Requirement: Print exactly the lines below between the line holding "- exists [Sample.generated" and the line holding "(Return Sample.empty_generated_en)) Sample.url", inclusive, and nothing more.

Saved entries:
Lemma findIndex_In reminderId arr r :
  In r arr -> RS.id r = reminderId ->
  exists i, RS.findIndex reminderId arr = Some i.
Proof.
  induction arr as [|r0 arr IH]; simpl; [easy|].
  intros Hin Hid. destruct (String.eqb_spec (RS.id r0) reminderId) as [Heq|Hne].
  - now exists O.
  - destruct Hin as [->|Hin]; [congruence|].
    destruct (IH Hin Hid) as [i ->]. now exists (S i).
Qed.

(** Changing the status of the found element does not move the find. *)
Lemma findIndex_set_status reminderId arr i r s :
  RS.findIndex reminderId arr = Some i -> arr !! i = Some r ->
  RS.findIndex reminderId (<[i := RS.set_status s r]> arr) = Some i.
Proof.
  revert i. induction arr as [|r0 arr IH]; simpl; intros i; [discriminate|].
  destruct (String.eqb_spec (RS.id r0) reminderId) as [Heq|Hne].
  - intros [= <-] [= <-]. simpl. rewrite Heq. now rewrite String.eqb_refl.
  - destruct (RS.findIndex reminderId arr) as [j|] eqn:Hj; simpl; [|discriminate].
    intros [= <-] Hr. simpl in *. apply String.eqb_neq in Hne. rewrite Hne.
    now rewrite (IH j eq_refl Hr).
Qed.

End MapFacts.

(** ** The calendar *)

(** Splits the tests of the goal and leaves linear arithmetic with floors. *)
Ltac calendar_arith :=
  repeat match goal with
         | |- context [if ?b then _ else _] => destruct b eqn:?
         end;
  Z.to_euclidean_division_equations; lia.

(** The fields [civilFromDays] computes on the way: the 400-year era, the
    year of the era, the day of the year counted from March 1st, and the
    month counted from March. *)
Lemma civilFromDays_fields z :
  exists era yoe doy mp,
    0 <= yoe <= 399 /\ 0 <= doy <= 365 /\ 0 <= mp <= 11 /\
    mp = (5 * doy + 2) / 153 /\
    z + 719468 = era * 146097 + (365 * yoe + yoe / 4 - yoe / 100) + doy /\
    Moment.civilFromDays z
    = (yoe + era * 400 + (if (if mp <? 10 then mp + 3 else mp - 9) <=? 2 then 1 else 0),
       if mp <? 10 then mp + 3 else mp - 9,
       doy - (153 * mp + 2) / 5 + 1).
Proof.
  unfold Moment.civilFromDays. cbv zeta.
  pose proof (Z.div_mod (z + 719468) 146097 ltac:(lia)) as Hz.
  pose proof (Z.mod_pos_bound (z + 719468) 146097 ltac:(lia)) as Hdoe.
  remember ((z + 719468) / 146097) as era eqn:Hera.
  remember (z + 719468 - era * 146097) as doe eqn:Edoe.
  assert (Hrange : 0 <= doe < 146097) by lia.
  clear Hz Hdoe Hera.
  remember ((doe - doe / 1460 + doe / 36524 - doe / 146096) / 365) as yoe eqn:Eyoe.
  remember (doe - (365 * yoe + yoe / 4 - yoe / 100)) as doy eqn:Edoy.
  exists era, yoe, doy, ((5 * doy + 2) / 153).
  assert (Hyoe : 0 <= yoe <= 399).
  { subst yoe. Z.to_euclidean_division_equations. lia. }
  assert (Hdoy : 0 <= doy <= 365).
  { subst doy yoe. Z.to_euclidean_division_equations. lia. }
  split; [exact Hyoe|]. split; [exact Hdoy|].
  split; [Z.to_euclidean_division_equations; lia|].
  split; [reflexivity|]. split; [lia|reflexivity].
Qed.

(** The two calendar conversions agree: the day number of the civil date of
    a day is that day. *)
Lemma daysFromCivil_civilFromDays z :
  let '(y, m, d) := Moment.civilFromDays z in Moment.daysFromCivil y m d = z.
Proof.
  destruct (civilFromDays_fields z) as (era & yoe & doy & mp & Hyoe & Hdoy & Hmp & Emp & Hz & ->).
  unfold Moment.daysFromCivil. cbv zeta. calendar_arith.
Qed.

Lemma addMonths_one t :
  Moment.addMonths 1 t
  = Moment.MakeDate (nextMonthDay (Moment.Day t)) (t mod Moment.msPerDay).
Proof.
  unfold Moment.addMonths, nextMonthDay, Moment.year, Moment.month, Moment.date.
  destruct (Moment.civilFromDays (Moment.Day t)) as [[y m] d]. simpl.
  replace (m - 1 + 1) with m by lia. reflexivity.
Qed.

--

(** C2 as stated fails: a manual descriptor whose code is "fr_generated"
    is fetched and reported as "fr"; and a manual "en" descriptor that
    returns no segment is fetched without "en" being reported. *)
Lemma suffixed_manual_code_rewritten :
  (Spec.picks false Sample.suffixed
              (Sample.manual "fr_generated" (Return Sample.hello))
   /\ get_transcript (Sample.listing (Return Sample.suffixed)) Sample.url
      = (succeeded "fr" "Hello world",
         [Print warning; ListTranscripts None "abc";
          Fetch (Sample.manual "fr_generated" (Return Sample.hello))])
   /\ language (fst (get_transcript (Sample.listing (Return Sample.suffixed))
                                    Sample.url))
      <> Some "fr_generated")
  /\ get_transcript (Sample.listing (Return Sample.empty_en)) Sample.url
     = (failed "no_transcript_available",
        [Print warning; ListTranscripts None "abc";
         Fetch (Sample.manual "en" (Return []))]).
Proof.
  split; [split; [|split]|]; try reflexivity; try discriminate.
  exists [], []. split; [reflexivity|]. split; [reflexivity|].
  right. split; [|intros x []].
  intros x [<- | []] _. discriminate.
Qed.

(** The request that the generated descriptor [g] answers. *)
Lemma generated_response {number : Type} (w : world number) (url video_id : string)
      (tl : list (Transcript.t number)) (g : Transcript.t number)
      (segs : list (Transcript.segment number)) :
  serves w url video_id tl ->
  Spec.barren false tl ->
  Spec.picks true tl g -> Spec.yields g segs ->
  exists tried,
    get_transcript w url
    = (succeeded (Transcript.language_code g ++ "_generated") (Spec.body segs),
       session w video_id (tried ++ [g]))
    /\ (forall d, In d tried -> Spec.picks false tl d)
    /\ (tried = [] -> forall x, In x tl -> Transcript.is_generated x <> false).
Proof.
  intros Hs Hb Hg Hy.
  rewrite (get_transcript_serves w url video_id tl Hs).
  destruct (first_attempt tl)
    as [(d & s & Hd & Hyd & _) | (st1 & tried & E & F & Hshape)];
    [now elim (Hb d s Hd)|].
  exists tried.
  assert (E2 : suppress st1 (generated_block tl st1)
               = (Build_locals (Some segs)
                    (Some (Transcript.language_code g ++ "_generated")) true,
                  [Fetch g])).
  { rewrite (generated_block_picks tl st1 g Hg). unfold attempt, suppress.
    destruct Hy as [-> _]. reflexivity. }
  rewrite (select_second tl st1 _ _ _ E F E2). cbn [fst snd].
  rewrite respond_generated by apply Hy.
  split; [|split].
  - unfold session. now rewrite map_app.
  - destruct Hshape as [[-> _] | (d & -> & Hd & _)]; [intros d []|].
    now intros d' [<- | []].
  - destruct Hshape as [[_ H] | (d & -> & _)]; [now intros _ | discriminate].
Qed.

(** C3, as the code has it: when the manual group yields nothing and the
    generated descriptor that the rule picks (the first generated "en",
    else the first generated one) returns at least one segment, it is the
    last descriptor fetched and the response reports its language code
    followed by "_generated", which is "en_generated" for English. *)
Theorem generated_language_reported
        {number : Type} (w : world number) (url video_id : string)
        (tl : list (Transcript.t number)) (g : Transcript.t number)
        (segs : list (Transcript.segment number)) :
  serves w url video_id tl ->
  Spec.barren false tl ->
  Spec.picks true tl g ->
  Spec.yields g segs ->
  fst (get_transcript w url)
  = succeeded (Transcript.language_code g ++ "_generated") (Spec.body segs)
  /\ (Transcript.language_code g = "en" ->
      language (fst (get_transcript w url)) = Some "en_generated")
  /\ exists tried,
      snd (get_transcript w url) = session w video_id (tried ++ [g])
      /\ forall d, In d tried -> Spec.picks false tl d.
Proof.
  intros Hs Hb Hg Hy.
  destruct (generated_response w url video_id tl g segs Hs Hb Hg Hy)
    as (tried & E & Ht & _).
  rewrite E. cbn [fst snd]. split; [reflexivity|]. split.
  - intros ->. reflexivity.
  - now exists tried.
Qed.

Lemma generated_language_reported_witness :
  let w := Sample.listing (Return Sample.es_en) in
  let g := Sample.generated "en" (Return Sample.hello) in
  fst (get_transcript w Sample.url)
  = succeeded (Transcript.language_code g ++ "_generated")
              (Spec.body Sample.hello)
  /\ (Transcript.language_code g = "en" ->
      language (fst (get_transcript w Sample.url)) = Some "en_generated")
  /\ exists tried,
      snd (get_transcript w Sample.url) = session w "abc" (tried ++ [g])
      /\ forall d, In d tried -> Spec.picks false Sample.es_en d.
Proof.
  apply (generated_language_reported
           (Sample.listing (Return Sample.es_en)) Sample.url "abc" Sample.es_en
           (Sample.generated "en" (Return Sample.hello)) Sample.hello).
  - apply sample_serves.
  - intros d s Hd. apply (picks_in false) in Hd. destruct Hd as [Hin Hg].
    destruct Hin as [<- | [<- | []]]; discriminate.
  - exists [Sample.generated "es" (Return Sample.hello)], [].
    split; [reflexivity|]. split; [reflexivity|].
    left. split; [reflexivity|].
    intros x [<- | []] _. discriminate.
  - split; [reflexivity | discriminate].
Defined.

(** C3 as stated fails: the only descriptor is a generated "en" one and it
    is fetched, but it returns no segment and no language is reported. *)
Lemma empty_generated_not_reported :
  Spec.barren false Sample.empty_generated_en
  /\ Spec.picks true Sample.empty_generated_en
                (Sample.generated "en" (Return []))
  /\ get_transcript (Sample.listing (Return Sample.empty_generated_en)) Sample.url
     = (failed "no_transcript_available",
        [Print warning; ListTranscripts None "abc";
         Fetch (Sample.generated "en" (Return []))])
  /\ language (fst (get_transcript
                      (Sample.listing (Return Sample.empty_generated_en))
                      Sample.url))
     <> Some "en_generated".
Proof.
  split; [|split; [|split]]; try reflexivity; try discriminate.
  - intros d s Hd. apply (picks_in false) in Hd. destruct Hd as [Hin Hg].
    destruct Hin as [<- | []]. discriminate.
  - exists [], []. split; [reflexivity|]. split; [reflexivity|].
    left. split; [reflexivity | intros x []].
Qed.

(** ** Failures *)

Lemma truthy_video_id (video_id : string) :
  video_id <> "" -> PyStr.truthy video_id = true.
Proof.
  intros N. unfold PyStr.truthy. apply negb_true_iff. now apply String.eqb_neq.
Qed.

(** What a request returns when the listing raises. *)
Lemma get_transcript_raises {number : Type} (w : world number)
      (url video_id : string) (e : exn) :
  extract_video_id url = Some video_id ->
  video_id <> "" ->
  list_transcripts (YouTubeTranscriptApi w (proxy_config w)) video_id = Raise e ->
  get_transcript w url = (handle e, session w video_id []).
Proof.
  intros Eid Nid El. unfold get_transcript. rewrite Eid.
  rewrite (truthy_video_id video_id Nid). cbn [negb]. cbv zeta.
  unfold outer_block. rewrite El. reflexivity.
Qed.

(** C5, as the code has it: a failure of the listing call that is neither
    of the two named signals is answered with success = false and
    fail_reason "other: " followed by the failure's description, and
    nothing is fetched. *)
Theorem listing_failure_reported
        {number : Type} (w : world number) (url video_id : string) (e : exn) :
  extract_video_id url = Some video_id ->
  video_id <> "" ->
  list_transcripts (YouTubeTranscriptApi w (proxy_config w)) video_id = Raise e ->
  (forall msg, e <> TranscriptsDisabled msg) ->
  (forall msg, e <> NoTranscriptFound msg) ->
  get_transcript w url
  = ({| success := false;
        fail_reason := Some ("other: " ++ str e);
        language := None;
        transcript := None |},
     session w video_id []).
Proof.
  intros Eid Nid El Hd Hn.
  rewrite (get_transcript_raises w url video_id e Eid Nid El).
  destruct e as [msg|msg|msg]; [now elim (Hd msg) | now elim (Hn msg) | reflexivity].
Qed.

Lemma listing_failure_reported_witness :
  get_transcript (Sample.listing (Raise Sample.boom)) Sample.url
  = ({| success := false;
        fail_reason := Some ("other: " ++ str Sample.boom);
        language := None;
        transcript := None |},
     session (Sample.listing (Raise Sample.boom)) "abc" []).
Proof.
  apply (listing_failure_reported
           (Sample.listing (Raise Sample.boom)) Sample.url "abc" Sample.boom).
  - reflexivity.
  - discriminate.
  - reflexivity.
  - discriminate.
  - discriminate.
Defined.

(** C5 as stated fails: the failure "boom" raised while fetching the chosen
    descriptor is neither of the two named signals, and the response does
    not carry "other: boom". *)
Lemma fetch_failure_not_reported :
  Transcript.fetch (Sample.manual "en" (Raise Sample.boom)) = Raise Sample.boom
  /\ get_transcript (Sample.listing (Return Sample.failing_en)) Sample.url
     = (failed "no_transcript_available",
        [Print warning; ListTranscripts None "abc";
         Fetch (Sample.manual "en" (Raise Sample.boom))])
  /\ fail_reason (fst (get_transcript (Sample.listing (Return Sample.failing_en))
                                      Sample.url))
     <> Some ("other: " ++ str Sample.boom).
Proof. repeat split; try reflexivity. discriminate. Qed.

Solution to this problem:
  - exists [Sample.generated "es" (Return Sample.hello)], [].
    split; [reflexivity|]. split; [reflexivity|].
    left. split; [reflexivity|].
    intros x [<- | []] _. discriminate.
  - split; [reflexivity | discriminate].
Defined.

(** C3 as stated fails: the only descriptor is a generated "en" one and it
    is fetched, but it returns no segment and no language is reported. *)
Lemma empty_generated_not_reported :
  Spec.barren false Sample.empty_generated_en
  /\ Spec.picks true Sample.empty_generated_en
                (Sample.generated "en" (Return []))
  /\ get_transcript (Sample.listing (Return Sample.empty_generated_en)) Sample.url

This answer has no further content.